Saved entries:
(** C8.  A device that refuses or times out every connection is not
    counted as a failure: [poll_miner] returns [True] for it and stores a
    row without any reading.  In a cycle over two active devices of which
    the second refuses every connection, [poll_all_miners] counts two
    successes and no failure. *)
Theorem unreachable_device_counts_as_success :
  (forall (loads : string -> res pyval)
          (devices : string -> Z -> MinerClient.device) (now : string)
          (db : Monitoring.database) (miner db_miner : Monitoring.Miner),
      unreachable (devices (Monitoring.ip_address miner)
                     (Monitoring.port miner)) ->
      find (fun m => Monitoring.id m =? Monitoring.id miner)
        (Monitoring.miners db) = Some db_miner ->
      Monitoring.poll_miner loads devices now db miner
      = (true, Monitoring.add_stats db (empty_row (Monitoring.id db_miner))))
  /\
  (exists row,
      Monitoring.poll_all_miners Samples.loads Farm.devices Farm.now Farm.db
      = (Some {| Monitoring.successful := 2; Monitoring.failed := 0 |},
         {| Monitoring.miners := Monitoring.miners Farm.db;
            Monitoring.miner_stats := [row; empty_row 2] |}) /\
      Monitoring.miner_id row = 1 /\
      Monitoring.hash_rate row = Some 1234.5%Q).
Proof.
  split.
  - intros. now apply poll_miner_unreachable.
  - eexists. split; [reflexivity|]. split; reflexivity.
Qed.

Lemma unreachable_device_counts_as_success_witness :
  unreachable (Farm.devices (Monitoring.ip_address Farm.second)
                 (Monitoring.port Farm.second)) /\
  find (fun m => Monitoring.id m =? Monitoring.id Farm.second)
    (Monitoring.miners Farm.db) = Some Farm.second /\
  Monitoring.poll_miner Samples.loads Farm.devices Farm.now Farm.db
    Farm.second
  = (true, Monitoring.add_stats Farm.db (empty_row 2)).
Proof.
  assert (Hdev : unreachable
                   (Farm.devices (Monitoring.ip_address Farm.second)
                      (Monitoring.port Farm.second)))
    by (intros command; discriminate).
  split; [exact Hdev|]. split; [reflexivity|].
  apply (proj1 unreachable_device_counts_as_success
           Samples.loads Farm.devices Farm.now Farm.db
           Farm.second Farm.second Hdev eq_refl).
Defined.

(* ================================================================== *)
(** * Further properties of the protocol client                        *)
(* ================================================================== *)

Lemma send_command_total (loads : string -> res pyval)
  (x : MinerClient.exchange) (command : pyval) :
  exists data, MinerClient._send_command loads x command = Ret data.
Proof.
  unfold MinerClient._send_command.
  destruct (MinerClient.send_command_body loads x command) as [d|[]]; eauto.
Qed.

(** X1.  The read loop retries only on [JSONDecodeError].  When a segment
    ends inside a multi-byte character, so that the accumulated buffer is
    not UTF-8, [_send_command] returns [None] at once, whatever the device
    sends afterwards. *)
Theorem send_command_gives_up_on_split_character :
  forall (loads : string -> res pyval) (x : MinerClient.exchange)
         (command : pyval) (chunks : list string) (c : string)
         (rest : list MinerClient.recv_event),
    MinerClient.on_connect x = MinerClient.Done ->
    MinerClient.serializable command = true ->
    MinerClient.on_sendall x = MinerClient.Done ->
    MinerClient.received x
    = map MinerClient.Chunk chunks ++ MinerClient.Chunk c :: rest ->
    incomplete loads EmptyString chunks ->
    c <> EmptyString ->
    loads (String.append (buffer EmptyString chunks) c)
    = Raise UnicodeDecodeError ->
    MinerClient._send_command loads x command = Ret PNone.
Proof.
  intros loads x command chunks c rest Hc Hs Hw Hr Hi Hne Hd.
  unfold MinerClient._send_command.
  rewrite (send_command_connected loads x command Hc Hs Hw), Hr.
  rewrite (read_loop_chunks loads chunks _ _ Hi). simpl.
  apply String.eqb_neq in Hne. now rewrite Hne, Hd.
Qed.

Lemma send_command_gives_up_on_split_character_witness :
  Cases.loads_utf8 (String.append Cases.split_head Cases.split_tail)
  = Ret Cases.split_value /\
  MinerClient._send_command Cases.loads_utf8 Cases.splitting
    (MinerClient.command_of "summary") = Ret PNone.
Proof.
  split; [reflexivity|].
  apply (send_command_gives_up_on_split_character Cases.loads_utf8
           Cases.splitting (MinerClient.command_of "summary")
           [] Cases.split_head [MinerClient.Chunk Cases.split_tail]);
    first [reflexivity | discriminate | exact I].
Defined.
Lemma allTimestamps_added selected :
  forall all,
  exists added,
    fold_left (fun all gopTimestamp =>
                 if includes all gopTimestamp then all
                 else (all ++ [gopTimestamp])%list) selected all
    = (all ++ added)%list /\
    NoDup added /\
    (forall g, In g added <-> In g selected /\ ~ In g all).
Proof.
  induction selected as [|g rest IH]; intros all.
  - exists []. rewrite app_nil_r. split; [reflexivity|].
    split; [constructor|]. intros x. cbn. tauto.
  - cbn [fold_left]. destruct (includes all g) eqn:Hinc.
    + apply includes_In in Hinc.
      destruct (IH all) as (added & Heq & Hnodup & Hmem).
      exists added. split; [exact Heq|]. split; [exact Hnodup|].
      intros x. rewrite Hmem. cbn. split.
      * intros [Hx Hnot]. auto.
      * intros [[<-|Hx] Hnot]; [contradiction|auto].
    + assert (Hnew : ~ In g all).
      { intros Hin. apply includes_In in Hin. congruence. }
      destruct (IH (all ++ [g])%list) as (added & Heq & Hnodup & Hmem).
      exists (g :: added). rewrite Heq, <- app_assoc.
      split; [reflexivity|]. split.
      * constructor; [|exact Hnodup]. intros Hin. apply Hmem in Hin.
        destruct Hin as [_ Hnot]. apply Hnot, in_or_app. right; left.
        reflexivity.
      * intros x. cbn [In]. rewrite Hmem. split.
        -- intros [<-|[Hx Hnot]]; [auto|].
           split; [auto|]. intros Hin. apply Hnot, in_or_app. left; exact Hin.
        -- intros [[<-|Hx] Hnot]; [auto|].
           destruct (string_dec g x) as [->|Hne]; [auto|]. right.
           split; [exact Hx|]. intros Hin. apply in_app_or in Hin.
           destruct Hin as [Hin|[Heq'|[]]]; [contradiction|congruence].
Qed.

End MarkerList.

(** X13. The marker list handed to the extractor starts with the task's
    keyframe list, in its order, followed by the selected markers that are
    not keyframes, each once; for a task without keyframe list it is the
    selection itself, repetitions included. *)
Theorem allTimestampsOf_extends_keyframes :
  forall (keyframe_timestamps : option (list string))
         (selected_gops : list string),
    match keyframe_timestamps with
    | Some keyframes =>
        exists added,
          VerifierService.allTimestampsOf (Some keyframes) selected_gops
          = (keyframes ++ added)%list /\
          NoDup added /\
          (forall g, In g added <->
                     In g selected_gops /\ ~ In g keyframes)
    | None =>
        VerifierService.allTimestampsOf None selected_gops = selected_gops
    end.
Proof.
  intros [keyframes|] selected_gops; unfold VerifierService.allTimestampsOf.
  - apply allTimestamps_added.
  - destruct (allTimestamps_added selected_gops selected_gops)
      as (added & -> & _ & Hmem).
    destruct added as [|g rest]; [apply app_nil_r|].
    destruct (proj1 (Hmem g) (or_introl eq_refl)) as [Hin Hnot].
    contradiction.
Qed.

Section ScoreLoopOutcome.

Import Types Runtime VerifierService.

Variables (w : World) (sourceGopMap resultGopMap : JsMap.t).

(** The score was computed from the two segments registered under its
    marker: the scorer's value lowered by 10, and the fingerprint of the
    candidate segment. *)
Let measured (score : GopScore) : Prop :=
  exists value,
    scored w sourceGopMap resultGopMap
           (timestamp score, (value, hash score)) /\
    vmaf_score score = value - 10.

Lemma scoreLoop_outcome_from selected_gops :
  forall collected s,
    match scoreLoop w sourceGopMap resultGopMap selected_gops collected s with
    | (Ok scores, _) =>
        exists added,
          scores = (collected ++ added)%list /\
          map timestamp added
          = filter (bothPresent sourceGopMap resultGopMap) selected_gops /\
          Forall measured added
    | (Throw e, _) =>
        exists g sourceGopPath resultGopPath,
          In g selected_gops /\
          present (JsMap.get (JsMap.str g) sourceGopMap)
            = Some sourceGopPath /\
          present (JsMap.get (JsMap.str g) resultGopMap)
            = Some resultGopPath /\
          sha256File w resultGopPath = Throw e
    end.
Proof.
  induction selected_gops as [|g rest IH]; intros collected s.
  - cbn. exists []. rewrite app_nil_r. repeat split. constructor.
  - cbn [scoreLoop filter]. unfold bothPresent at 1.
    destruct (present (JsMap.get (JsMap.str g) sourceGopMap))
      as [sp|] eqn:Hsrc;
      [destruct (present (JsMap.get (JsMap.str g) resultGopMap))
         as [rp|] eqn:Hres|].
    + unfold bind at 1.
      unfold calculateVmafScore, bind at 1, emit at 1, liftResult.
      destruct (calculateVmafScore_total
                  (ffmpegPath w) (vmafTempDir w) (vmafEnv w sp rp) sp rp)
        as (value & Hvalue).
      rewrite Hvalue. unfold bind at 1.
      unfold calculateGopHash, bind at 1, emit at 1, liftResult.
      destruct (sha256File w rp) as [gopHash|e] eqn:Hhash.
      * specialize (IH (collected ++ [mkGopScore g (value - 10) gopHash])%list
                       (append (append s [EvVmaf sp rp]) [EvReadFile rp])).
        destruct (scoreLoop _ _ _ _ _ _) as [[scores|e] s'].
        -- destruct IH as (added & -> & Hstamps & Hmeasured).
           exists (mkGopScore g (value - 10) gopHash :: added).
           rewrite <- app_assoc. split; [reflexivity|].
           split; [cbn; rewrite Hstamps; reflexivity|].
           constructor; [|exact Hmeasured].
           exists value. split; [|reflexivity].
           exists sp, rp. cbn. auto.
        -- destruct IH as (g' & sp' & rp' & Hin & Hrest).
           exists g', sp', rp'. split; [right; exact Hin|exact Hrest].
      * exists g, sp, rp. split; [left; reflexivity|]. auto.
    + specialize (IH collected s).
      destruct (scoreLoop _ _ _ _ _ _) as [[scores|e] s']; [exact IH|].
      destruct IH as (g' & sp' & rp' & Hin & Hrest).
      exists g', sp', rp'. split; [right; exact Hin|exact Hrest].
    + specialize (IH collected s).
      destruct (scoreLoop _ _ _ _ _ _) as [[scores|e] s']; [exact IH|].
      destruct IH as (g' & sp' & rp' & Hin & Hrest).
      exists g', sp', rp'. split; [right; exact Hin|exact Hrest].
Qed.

WHAT THE EXERCISE ASKS: Return the entries exactly through the "Monitoring.successful := 2;" line.

THE ANSWER:
(** C8.  A device that refuses or times out every connection is not
    counted as a failure: [poll_miner] returns [True] for it and stores a
    row without any reading.  In a cycle over two active devices of which
    the second refuses every connection, [poll_all_miners] counts two
    successes and no failure. *)
Theorem unreachable_device_counts_as_success :
  (forall (loads : string -> res pyval)
          (devices : string -> Z -> MinerClient.device) (now : string)
          (db : Monitoring.database) (miner db_miner : Monitoring.Miner),
      unreachable (devices (Monitoring.ip_address miner)
                     (Monitoring.port miner)) ->
      find (fun m => Monitoring.id m =? Monitoring.id miner)
        (Monitoring.miners db) = Some db_miner ->
      Monitoring.poll_miner loads devices now db miner
      = (true, Monitoring.add_stats db (empty_row (Monitoring.id db_miner))))
  /\
  (exists row,
      Monitoring.poll_all_miners Samples.loads Farm.devices Farm.now Farm.db
      = (Some {| Monitoring.successful := 2; Monitoring.failed := 0 |},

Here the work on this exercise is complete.